The ruins are located around the Lugar da Igreja or Lugar do Assento on the square occupied by the parochial church of Dume. Occupying a rural landscape, the space is an ample property that include the Church of São Martinho de Dume, constituted by a central nucleus of the courtyard, the chapel of Nossa Senhora do Rosário and backyard of the Casa do Assento, on the same block occupied by the local cemetery.

The archaeological ruins in Dume encompass a complex of structures that include: a grande Roman villa (with a habitational zone) and bathhouse; remnants of a granite basilica in the form of a Latin cross (oriented east to west); with regularly horizontal aligned deposits in mortar, pavement and polychromatic mosaics; and a necropolis consisting of twelve graves, located in an area defined by granite slabs and/or brick coverage. These individual spaces were occupied successively over a 2000-year period.

==Sources==
- Fletcher, R.A. (1984). "Saint James's Catapult: The Life and Times of Diego Gelmírez of Santiago de Compostela"

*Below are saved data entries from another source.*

(* ===== verification/GucTransportOps.v ===== *)
(** Every operation of the GuC transport keeps the invariant of [GucTransportInv]. *)
From stdpp Require Import base numbers list sets.
From S2P Require Import Prelude.
From S2P Require Import XeFirmware.
From S2P Require Import StateWp.
From S2P Require Import GucTransport.
From S2P Require Import GucTransportInv.
Import XeGuC.

Section Ops.
Context {W : Type} (mem : Memory W).
Implicit Types (t : Transport W) (m : machine W).

Local Notation steps_of m := (steps (allowed m)).

(** * Running *)

Lemma wp_any_bad h g checks (Q : bool -> machine W -> Prop) m :
  Forall (fun c => forall v, access_ok h g (EvLoad c.1 v)) checks ->
  (forall b m', steps (access_ok h g) m m' [] -> Q b m') -> wp (any_bad mem checks) Q m.
Proof.
  revert m. induction checks as [|[a bad] checks IH]; intros m Hc HQ; cbn [any_bad].
  - apply HQ, steps_refl.
  - inversion_clear Hc. apply wp_bind, (wp_load mem (access_ok h g)); [done|]. intros v m1 _ _ H1.
    wp_step; [by apply HQ|]. apply IH; [done|]. intros b m2 H2. apply HQ. by eapply steps_quiet.
Qed.

(** A step that may only have stopped the transport. *)
Definition calm m m' : Prop :=
  (tp m' = tp m \/ tp m' = set_broken_ true (tp m)) /\
  emits (allowed m) m m' [].

Lemma calm_steps m m' : steps_of m m m' [] -> calm m m'.
Proof. intros [? ?]. split; auto. Qed.

Lemma wp_fault s (Q : Status -> machine W -> Prop) m m1 :
  steps_of m m m1 [] -> (forall m', calm m m' -> Q s m') -> wp (fault s) Q m1.
Proof.
  intros [T E] HQ. unfold fault. apply wp_bind, wp_upd, wp_ret, HQ.
  split; cbn; [right; by rewrite T|]. destruct E as (evs & ? & ? & ?). by exists evs.
Qed.

Lemma tinv_broken t : tinv t -> tinv (set_broken_ true t).
Proof. by intros []. Qed.

Lemma calm_minv m m' : minv m -> calm m m' -> minv m'.
Proof.
  intros Hm [Ht He]. eapply emits_minv; [done| | |done].
  - destruct Ht as [-> | ->]; by split.
  - destruct Ht as [-> | ->]; [|apply tinv_broken]; apply Hm.
Qed.

Lemma steps_minv m m' : minv m -> steps_of m m m' [] -> minv m'.
Proof. intros Hm Hs. eapply calm_minv; [done|]. by apply calm_steps. Qed.

Lemma wp_clock now (Q : Status -> machine W -> Prop) m :
  (now < lastTime_ (tp m) -> Q Invalid m) ->
  (lastTime_ (tp m) <= now ->
    Q Ok {| tp := set_lastTime_ now (tp m); world := world m; trace := trace m |}) ->
  wp (clock now) Q m.
Proof.
  intros H1 H2. unfold clock. wp_steps.
  - apply H1. by apply Z.ltb_lt.
  - apply wp_upd, wp_ret, H2. by apply Z.ltb_ge.
Qed.

Lemma minv_time now m :
  minv m -> minv {| tp := set_lastTime_ now (tp m); world := world m; trace := trace m |}.
Proof. intros [[] Htr]. split; [by split|done]. Qed.

Lemma wp_checkDescriptors (Q : Status -> machine W -> Prop) m :
  attached_ (tp m) = true ->
  (forall s m', calm m m' -> (s = Ok -> tp m' = tp m) -> Q s m') -> wp (checkDescriptors mem) Q m.
Proof.
  intros Ha HQ. unfold checkDescriptors. wp_step. wp_step. wp_step.
  { by rewrite Ha in *. }
  wp_step; [wp_steps; apply HQ; [apply calm_steps, steps_refl|done]|].
  wp_step. apply (wp_call (allowed m)); [apply call_allowed|done|]. intros ok m1 H1.
  wp_step; [eapply wp_fault; [done|]; intros; by apply HQ|].
  wp_step. apply (wp_call (allowed m)); [apply call_allowed|done|]. intros ok2 m2 H2.
  pose proof (steps_quiet _ _ _ _ _ H1 H2) as H12.
  wp_step; [eapply wp_fault; [done|]; intros; by apply HQ|].
  wp_step. apply (wp_any_bad (h2g_ (tp m)) (g2h_ (tp m))).
  { repeat constructor; eauto with guc. }
  intros bad m3 H3. pose proof (steps_quiet _ _ _ _ _ H12 H3) as H13.
  wp_step; [eapply wp_fault; [done|]; intros; by apply HQ|].
  wp_steps. apply HQ; [by apply calm_steps|]. intros _. apply H13.
Qed.

(** * Sending *)

(** The stores of words at consecutive indices, newest first. *)
Fixpoint word_stores (r : Ring) (i : Z) (ws : list Z) : list (Z * Z) :=
  match ws with
  | [] => []
  | w :: ws => word_stores r (i + 1) ws ++ [(word_addr r i, w)]
  end.

Lemma wp_store_words h g i ws (Q : unit -> machine W -> Prop) m :
  0 <= i -> i + Z.of_nat (length ws) <= count h ->
  (forall m', steps (unread h g) m m' (word_stores h i ws) -> Q tt m') -> wp (store_words mem h i ws) Q m.
Proof.
  revert i m Q. induction ws as [|w ws IH]; intros i m Q Hi Hl HQ; cbn [store_words length] in *.
  - apply HQ, steps_refl.
  - apply wp_bind, (wp_store mem (unread h g)); [apply unread_store, store_word_h; lia|]. intros m1 H1.
    apply IH; [lia..|]. intros m2 H2. apply HQ. by eapply steps_trans.
Qed.

Lemma wp_store_zeros h g i n (Q : unit -> machine W -> Prop) m :
  0 <= i -> i + Z.of_nat n <= count h ->
  (forall m', steps (unread h g) m m' (word_stores h i (replicate n 0)) -> Q tt m') ->
  wp (for_each (seqZ i (Z.of_nat n)) (fun i => store mem (word_addr h i) 0)) Q m.
Proof.
  revert i m Q. induction n as [|n IH]; intros i m Q Hi Hl HQ.
  - apply HQ, steps_refl.
  - rewrite seqZ_cons by lia. cbn [for_each].
    apply wp_bind, (wp_store mem (unread h g)); [apply unread_store, store_word_h; lia|]. intros m1 H1.
    replace (Z.pred (Z.of_nat (S n))) with (Z.of_nat n) by lia.
    apply IH; [lia..|]. intros m2 H2. apply HQ. by eapply steps_trans.
Qed.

- Fontes, Luís Fernando de Oliveira (1987). "Cadernos de Arqueologia"
- Fontes, Luís Fernando de Oliveira (1988). "Forum"
- Fontes, Luís Fernando de Oliveira. "Cadernos de Arqueologia"
- Fontes, Luís Fernando de Oliveira (1993). "in Mínia"
- Dias-Encarnação, Marta (2006). "Diário do Minho"
- Dias-Encarnação, Marta (2006). "Público"
- Pereira, Pedro Antunes (2006). "Jornal de Notícias"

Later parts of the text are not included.